Penn West seeks CO2 from Saskatchewan power plant
CALGARY, Alberta, June 2 (Reuters) - Penn West Energy Trust (PWT_u.TO) has started talks aimed at securing carbon dioxide from a government-funded carbon-capture project to boost output at oil fields in southeastern Saskatchewan, its Chief Executive said on Monday.
Penn West, Canada's largest conventional oil and gas trust, has several small oil pools near SaskPower's Boundary Dam coal-fired power plant, site of a C$1.4 billion ($1.4 billion) carbon capture proposal, which CEO Bill Andrew said were well-suited for the CO2.
In February, the Western Canadian province's government moved ahead with plans to refit the power plant with CO2 equipment after Ottawa committed C$240 million.
"We've been talking with SaskPower and we've been talking with the government of Saskatchewan. They are not formal talks, but we've certainly had discussions with them," Andrew said in an interview after Penn West's annual meeting.
"We believe we've got a place to put the CO2."
The oil fields produce about 15,000 barrels a day.
The site is not far from EnCana Corp's (ECA.TO) Weyburn oil field, where the company bolsters oil output with carbon dioxide piped from a North Dakota coal gasification plant.

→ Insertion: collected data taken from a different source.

Lemma analyze_store_decides_witness :
  let store := Demo.mem_store [[("domain", PStr "example.org"); ("urheber", PNone)]] in
  let r := MainPy.analyze Demo.python Demo.chat Demo.process_response
             Demo.document (Some store) 0 in
  fst (store (MainPy.query "example.org") MainPy.projection 0)
  = Ret (PDict [("urheber", PNone)]) /\
  res r = res (MainPy._research_domain_with_web_search
                 Demo.python Demo.chat Demo.process_response
                 "example.org" (PStr "https://help.example.org/x") 1) /\
  forall result, res r = Ret result -> ~ has_method "database" result.
Proof.
  intros store r.
  destruct (analyze_store_decides Demo.python Demo.chat Demo.process_response
              [ ("url", PStr "https://help.example.org/x");
                ("domain_info", PDict [("domain", PStr "example"); ("tld", PStr "org")]) ]
              [("domain", PStr "example"); ("tld", PStr "org")]
              store 0)
    as [_ Hfalse].
  - reflexivity.
  - split; reflexivity.
  - split; [reflexivity |].
    destruct (Hfalse eq_refl) as (Hres & _ & _ & Hno).
    split; [exact Hres | exact Hno].
Defined.

(** * Documents that cannot be read *)

Section Malformed.
Context {S : Type}.
Variable py : python.
Variable chat_completions_create : chat_request -> handler S chat_completion.
Variable _process_response : option string -> handler S pyval.
Variable responses_create : responses_request -> handler S response.

Lemma malformed_none (doc : pydict) :
  malformed (PDict doc) = None -> exists info, has_domain_info doc info.
Proof.
  unfold malformed, has_domain_info.
  destruct (dict_get "domain_info" (PDict []) doc) as [| | | | | | info];
    try discriminate.
  intros _. now exists info.
Qed.

Lemma main_analyze_malformed (document v : pyval) (c : option (collection S)) (s : S) :
  malformed document = Some v ->
  MainPy.analyze py chat_completions_create _process_response document c s
  = mkRun (Raise (no_attribute v "get")) s [].
Proof.
  destruct document as [| b | z | q | str | l | doc];
    try (intros H; injection H as <-; reflexivity).
  unfold malformed.
  destruct (dict_get "domain_info" (PDict []) doc) as [| b | z | q | str | l | info] eqn:E;
    intros H; try discriminate H; injection H as <-;
    unfold MainPy.analyze, bind, lift; cbn [py_get res st log]; rewrite E; reflexivity.
Qed.

Lemma new_analyze_malformed (document v : pyval) (c : option (collection S)) (s : S) :
  malformed document = Some v ->
  NewPy.analyze py responses_create document c s
  = mkRun (Raise (no_attribute v "get")) s [].
Proof.
  destruct document as [| b | z | q | str | l | doc];
    try (intros H; injection H as <-; reflexivity).
  unfold malformed.
  destruct (dict_get "domain_info" (PDict []) doc) as [| b | z | q | str | l | info] eqn:E;
    intros H; try discriminate H; injection H as <-;
    unfold NewPy.analyze, bind, lift; cbn [py_get res st log]; rewrite E; reflexivity.
Qed.

End Malformed.

(** X3. Both analyzers raise exactly on a document that is no dictionary
    or whose [domain_info] is no dictionary: the exception is the
    [AttributeError] of the failed [.get], raised before any external call
    and with the collaborators' state untouched; every other document gets a
    result. *)
Theorem analyze_raises_exactly_on_malformed {S : Type}
    (py : python)
    (chat_completions_create : chat_request -> handler S chat_completion)
    (_process_response : option string -> handler S pyval)
    (responses_create : responses_request -> handler S response)
    (document : pyval) (c : option (collection S)) (s : S) :
  let rm := MainPy.analyze py chat_completions_create _process_response document c s in
  let rn := NewPy.analyze py responses_create document c s in
  match malformed document with
  | Some v =>
      rm = mkRun (Raise (no_attribute v "get")) s [] /\
      rn = mkRun (Raise (no_attribute v "get")) s []
  | None => (exists r, res rm = Ret r) /\ (exists r, res rn = Ret r)
  end.
Proof.
  intros rm rn. subst rm rn.
  destruct (malformed document) as [v |] eqn:E.
  - split;
      [ now apply main_analyze_malformed | now apply new_analyze_malformed ].
  - destruct document as [| b | z | q | str | l | doc]; try discriminate E.
    destruct (malformed_none doc E) as [info Hinfo].
    split.
    + destruct (main_analyze_cases py chat_completions_create _process_response
                  doc info c s Hinfo)
        as [H | [(v & _ & _ & H) | [(d & H) | (e & H)]]]; eexists; exact H.
    + destruct (new_analyze_cases py responses_create doc info c s Hinfo)
        as [H | [(d & H) | (e & H)]]; eexists; exact H.
Qed.

(** * The calls a run makes *)

Section Calls.
Context {S : Type}.

Lemma at_most_ret {A} (P : event -> bool) (n : nat) (a : A) :
  at_most (S := S) P n (ret a).
Proof. intros s. split; [reflexivity | apply Nat.le_0_l]. Qed.

Lemma at_most_lift {A} (P : event -> bool) (n : nat) (o : outcome A) :
  at_most (S := S) P n (lift o).
Proof. intros s. split; [reflexivity | apply Nat.le_0_l]. Qed.

Lemma at_most_internal {A} (P : event -> bool) (n : nat) (h : handler S A) :
  at_most P n (internal h).
Proof. intros s. split; [reflexivity | apply Nat.le_0_l]. Qed.

Lemma at_most_call {A} (P : event -> bool) (n : nat) (ev : event) (h : handler S A) :
  P ev = true -> 1 <= n -> at_most P n (call ev h).
Proof.
  intros HP Hn s. unfold call; cbn [log forallb length].
  rewrite HP. split; [reflexivity | exact Hn].
Qed.

Lemma at_most_bind {A B} (P : event -> bool) (n k : nat)
    (m : M S A) (f : A -> M S B) :
  at_most P n m -> (forall a, at_most P k (f a)) -> at_most P (n + k) (bind m f).
Proof.
  intros Hm Hf s. unfold bind.
  destruct (Hm s) as [HPm Hnm].
  destruct (res (m s)) as [a | e]; cbn [log].
  - destruct (Hf a (st (m s))) as [HPf Hkf].
    rewrite forallb_app, length_app, HPm, HPf.
    split; [reflexivity | now apply Nat.add_le_mono].
  - split; [exact HPm |].
    apply Nat.le_trans with n; [exact Hnm | apply Nat.le_add_r].
Qed.

Lemma at_most_try_except {A} (P : event -> bool) (n k : nat)
    (m : M S A) (h : exn -> M S A) :
  at_most P n m -> (forall e, at_most P k (h e)) -> at_most P (n + k) (try_except m h).
Proof.
  intros Hm Hh s. unfold try_except.
  destruct (Hm s) as [HPm Hnm].
  destruct (res (m s)) as [a | e]; cbn [log].
  - split; [exact HPm |].
    apply Nat.le_trans with n; [exact Hnm | apply Nat.le_add_r].
  - destruct (Hh e (st (m s))) as [HPh Hkh].
    rewrite forallb_app, length_app, HPm, HPh.
    split; [reflexivity | now apply Nat.add_le_mono].
Qed.

Variable py : python.
Variable chat_completions_create : chat_request -> handler S chat_completion.
Variable _process_response : option string -> handler S pyval.
Variable responses_create : responses_request -> handler S response.

Lemma web_search_calls (domain : string) (url : pyval) :
  at_most is_research_call 2 (MainPy.web_search py chat_completions_create domain url).
Proof.
  unfold MainPy.web_search.
  apply (at_most_bind _ 1 1); [now apply at_most_call | intros search_response].
  apply (at_most_bind _ 0 1); [apply at_most_lift | intros search_message].
  destruct (msg_tool_calls search_message) as [[| tc rest] |];
    try apply at_most_ret.
  apply (at_most_bind _ 0 1); [apply at_most_lift | intros search_args].
  apply (at_most_bind _ 0 1); [apply at_most_lift | intros _].
  apply (at_most_bind _ 1 0); [now apply at_most_call | intros results_response].
  apply (at_most_bind _ 0 0); [apply at_most_lift | intros m].
  apply at_most_ret.
Qed.

Lemma main_research_calls (domain : string) (url : pyval) :
  at_most is_research_call 3
    (MainPy._research_domain_with_web_search
       py chat_completions_create _process_response domain url).
Proof.
  unfold MainPy._research_domain_with_web_search.
  apply (at_most_try_except _ 3 0); [| intros e; apply at_most_ret].
  unfold MainPy.research_attempt.
  apply (at_most_bind _ 3 0).
  - unfold MainPy.classification_content.
    apply (at_most_bind _ 2 1); [apply web_search_calls | intros search_results].
    apply (at_most_bind _ 1 0); [now apply at_most_call | intros r].
    apply (at_most_bind _ 0 0); [apply at_most_lift | intros m].
    apply at_most_ret.
  - intros content.
    apply (at_most_bind _ 0 0); [apply at_most_internal | intros result].
    repeat (apply (at_most_bind _ 0 0); [apply at_most_lift | intros ?]).
    apply at_most_ret.
Qed.

(** The research step of src/main.py starts with the search request. *)
Lemma main_research_first_call (domain : string) (url : pyval) (s : S) :
  exists rest,
    log (MainPy._research_domain_with_web_search
           py chat_completions_create _process_response domain url s)
    = EvChatCreate (MainPy.search_request py domain url) :: rest.
Proof.
  unfold MainPy._research_domain_with_web_search, MainPy.research_attempt,
    MainPy.classification_content, MainPy.web_search.
  set (rest1 := fun search_response : chat_completion => _).
  set (k2 := fun search_results : pyval => _).
  set (k3 := fun content : option string => _).
  set (h := fun e : exn => _).
  unfold try_except, bind, call. cbn [res st log].
  destruct (fst (chat_completions_create (MainPy.search_request py domain url) s));
    cbn [res st log app]; try (eexists; reflexivity).
  repeat match goal with
         | |- context [match res ?x with _ => _ end] =>
             destruct (res x); cbn [res st log app]
         end;
    eexists; reflexivity.
Qed.

End Calls.

Lemma research_only_counts (l : list event) :
  forallb is_research_call l = true ->
  store_calls l = 0 /\ research_calls l = length l.
Proof.
  unfold store_calls, research_calls.
  induction l as [| e l IH]; [now split |].
  cbn [forallb filter]. intros H. apply andb_true_iff in H. destruct H as [He Hl].
  destruct (IH Hl) as [IHs IHr].
  destruct e; try discriminate He; cbn [is_store_call is_research_call length];
    now rewrite IHs, IHr.
Qed.

(** X4. Whatever the document and the collaborators, a call of [analyze] of
    src/main.py queries the store at most once, and only when a store was
    given; the query comes before every call to the client, of which there
    are at most three. A call of [analyze] of src/new.py makes no query and
    at most one call to the client. *)
Theorem analyze_calls_bounded {S : Type}
    (py : python)
    (chat_completions_create : chat_request -> handler S chat_completion)
    (_process_response : option string -> handler S pyval)
    (responses_create : responses_request -> handler S response)
    (document : pyval) (c : option (collection S)) (s : S) :
  let l := log (MainPy.analyze py chat_completions_create _process_response
                  document c s) in
  let l' := log (NewPy.analyze py responses_create document c s) in
  (exists l1 l2,
      l = (l1 ++ l2)%list /\
      (l1 = [] \/ (c <> None /\ exists q p, l1 = [EvFindOne q p])) /\
      forallb is_research_call l2 = true /\ length l2 <= 3) /\
  store_calls l <= 1 /\ research_calls l <= 3 /\
  store_calls l' = 0 /\ research_calls l' <= 1.
Proof.
  intros l l'.
  assert (Hsplit : exists l1 l2,
             l = (l1 ++ l2)%list /\
             (l1 = [] \/ (c <> None /\ exists q p, l1 = [EvFindOne q p])) /\
             forallb is_research_call l2 = true /\ length l2 <= 3).
  { subst l. destruct (malformed document) as [v |] eqn:E.
    - rewrite (main_analyze_malformed py chat_completions_create _process_response
                 document v c s E).
      exists [], []. repeat split; auto using Nat.le_0_l.
    - destruct document as [| b | z | q | str | li | doc]; try discriminate E.
      destruct (malformed_none doc E) as [info Hinfo].
      destruct (lacks_or_names info) as [Hlack | Hnames].
      + rewrite (main_analyze_lacks_domain py chat_completions_create _process_response
                   doc info c s Hinfo Hlack).
        exists [], []. repeat split; auto using Nat.le_0_l.
      + destruct c as [coll |].
        * rewrite (main_analyze_with_store py chat_completions_create _process_response
                     doc info coll s Hinfo Hnames).
          cbn zeta.
          destruct (truthy _); cbn [log].
          -- eexists [_], []. split; [reflexivity |].
             split; [right; split; [discriminate | eauto] |].
             split; [reflexivity | apply Nat.le_0_l].
          -- eexists [_], _. split; [reflexivity |].
             split; [right; split; [discriminate | eauto] |].
             apply main_research_calls.
        * rewrite (main_analyze_names_domain py chat_completions_create
                     _process_response doc info None s Hinfo Hnames).
          cbn zeta. eexists [], _. split; [reflexivity |].
          split; [now left |]. apply main_research_calls. }
  split; [exact Hsplit |].
  destruct Hsplit as (l1 & l2 & Hl & Hl1 & Hl2 & Hlen).
  destruct (research_only_counts l2 Hl2) as [Hs2 Hr2].
  assert (Hmain : store_calls l <= 1 /\ research_calls l <= 3).
  { rewrite Hl. unfold store_calls, research_calls in *.
    rewrite !filter_app, !length_app, Hs2, Hr2.
    destruct Hl1 as [-> | (_ & q & p & ->)]; cbn [filter is_store_call is_research_call length];
      split; auto using Nat.le_0_l. }
  split; [apply Hmain |]. split; [apply Hmain |].
  subst l'. destruct (malformed document) as [v |] eqn:E.
  - rewrite (new_analyze_malformed py responses_create document v c s E).
    split; [reflexivity | apply Nat.le_0_l].
  - destruct document as [| b | z | q | str | li | doc]; try discriminate E.
    destruct (malformed_none doc E) as [info Hinfo].
    destruct (lacks_or_names info) as [Hlack | Hnames].
    + rewrite (new_analyze_lacks_domain py responses_create doc info c s Hinfo Hlack).
      split; [reflexivity | apply Nat.le_0_l].
    + rewrite (new_analyze_names_domain py responses_create doc info c s Hinfo Hnames).
      rewrite new_research_log. split; [reflexivity | apply Nat.le_refl].
Qed.
(** [text.strip()] and [text.isascii()]: [str] has the methods, and so
    have [bytes] and [bytearray]; None, a number and a list have not. *)
Definition py_strip (v : pyval) : result pyval :=
  match v with
  | PyStr s => Ok (PyStr (strip s))
  | PyBytes b => Ok (PyBytes (bstrip b))
  | _ => Raise AttributeError
  end.

Definition py_isascii (v : pyval) : result bool :=
  match v with
  | PyStr s => Ok (isascii s)
  | PyBytes b => Ok (forallb is_ascii_char b)
  | _ => Raise AttributeError
  end.

Definition is_empty (s : str) : bool :=
  match s with [] => true | _ :: _ => false end.

(** [not text or not text.strip()] *)
Definition is_blank (text : pyval) : result bool :=
  if negb (truthy text) then Ok true
  else match py_strip text with
       | Ok stripped => Ok (negb (truthy stripped))
       | Raise e => Raise e
       end.

(** [self.translator.translate(text)]. The translator is given as a
    function on strings; handed anything else it is taken to raise, which
    the [except Exception] of [translate_if_needed] catches. *)
Definition translator_translate (t : Translator) (text : pyval) : M pyval :=
  match text with
  | PyStr s => call (EvTranslate s) (translate t s)
  | _ => raise TypeError
  end.

Definition translate_if_needed (text : pyval) : M pyval :=
  blank <- lift (is_blank text) ;;
  if blank : bool then ret text
  else
    ascii <- lift (py_isascii text) ;;
    if ascii : bool then ret text
    else
      try_except
        (t <- get translator ;; translator_translate t text)
        (fun _ => log WARNING ;;; ret text).

(** ** The tiered classifier *)

(** [a > b] and [a >= b] on the scores *)
Definition Qgt_bool (a b : Q) : bool := negb (Qle_bool a b).
Definition Qge_bool (a b : Q) : bool := Qle_bool b a.

Definition default_result : SentimentResult :=
  {| sentiment := Neutral;
     confidence := 33 # 100;
     scores := {| negative := 33 # 100; neutral := 34 # 100; positive := 33 # 100 |};
     model_used := TagNone |}.

Definition _analyze_transformer (text : str) : M SentimentResult :=
  tk <- get tokenizer ;;
  inputs <- match tk with
            | Some t => call (EvTokenizer text) (tokenizer_call t text)
            | None => raise TypeError
            end ;;
  m <- get model ;;
  probs <- match m with
           | Some m => call (EvModel inputs) (model_call m inputs)
           | None => raise TypeError
           end ;;
  neg_score <- lift (getitem probs 0) ;;
  neu_score <- lift (getitem probs 1) ;;
  pos_score <- lift (getitem probs 2) ;;
  let total_polarized_score := neg_score + pos_score in
  let '(final_sentiment_idx, final_confidence) :=
    if Qgt_bool total_polarized_score 0 then
      if Qgt_bool pos_score neg_score then (2%nat, pos_score)
      else (0%nat, neg_score)
    else (0%nat, 1 # 2) in
  lab <- lift (getitem sentiment_labels final_sentiment_idx) ;;
  ret {| sentiment := lab;
         confidence := final_confidence;
         scores := {| negative := neg_score; neutral := 0; positive := pos_score |};
         model_used := TagTransformer |}.

Definition _analyze_baseline (text : str) : M SentimentResult :=
  bv <- get baseline_vectorizer ;;
  X <- match bv with
       | Some v => call (EvTransform [text]) (transform v [text])
       | None => raise AttributeError
       end ;;
  bm <- get baseline_model ;;
  preds <- match bm with
           | Some c => call (EvPredict X) (predict c X)
           | None => raise AttributeError
           end ;;
  pred <- lift (getitem preds 0) ;;
  probas <- match bm with
            | Some c => call (EvPredictProba X) (predict_proba c X)
            | None => raise AttributeError
            end ;;
  proba <- lift (getitem probas 0) ;;
  neg_score <- lift (getitem proba 0) ;;
  neu_score <- lift (getitem proba 1) ;;
  pos_score <- lift (getitem proba 2) ;;
  let total_polarized_score := neg_score + pos_score in
  let '(final_sentiment_idx, final_confidence) :=
    if Qgt_bool total_polarized_score 0 then
      if Qgt_bool pos_score neg_score then (2%nat, pos_score)
      else (0%nat, neg_score)
    else (0%nat, 1 # 2) in
  lab <- lift (getitem sentiment_labels final_sentiment_idx) ;;
  ret {| sentiment := lab;
         confidence := final_confidence;
         scores := {| negative := neg_score; neutral := 0; positive := pos_score |};
         model_used := TagBaseline |}.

Andrew has long been a proponent of piping the gas linked to global warming from industrial emitters, like electricity, petrochemical and oil sands plants, to be injected into old oil fields. The gas increases pressure, lifting output.
He has been frustrated in the past by the slow pace of proposals in Alberta, although he said on Monday that progress is now being made there too.
In Saskatchewan, costs will likely have to be shared by his firm, governments and SaskPower, which is owned by the province, he said. The power utility has said it could cost about C$1 billion to refit the Boundary Dam plant and C$400 million to build pipelines.
"In the case of emitter, they've got a problem with CO2 so they've got to put some cash on the table to address that. In our case, on the (enhanced oil recovery) side, we want to pay to get some upside on the oil -- we don't expect it for nothing," Andrew said.
"The gap -- if there is any -- I think it's got to be maybe in the form of tax incentives. That's basically the way oil sands (development) worked."
Canadian governments are looking at carbon capture and storage projects as a way to meet emission reduction targets with minimal impact on economic growth.
Early this year, Alberta's government said it hoped the emerging technology will make up 70 percent of its emission reduction goal by 2050.
Andrew said his efforts in Canada's biggest oil-producing province are starting to gain traction.
"Alberta's moving a lot faster than it was. There's been a climate council announced. I'm on the council and we're very active looking for a solution with many players," he said.
The group includes representatives from industry, government and environmental groups.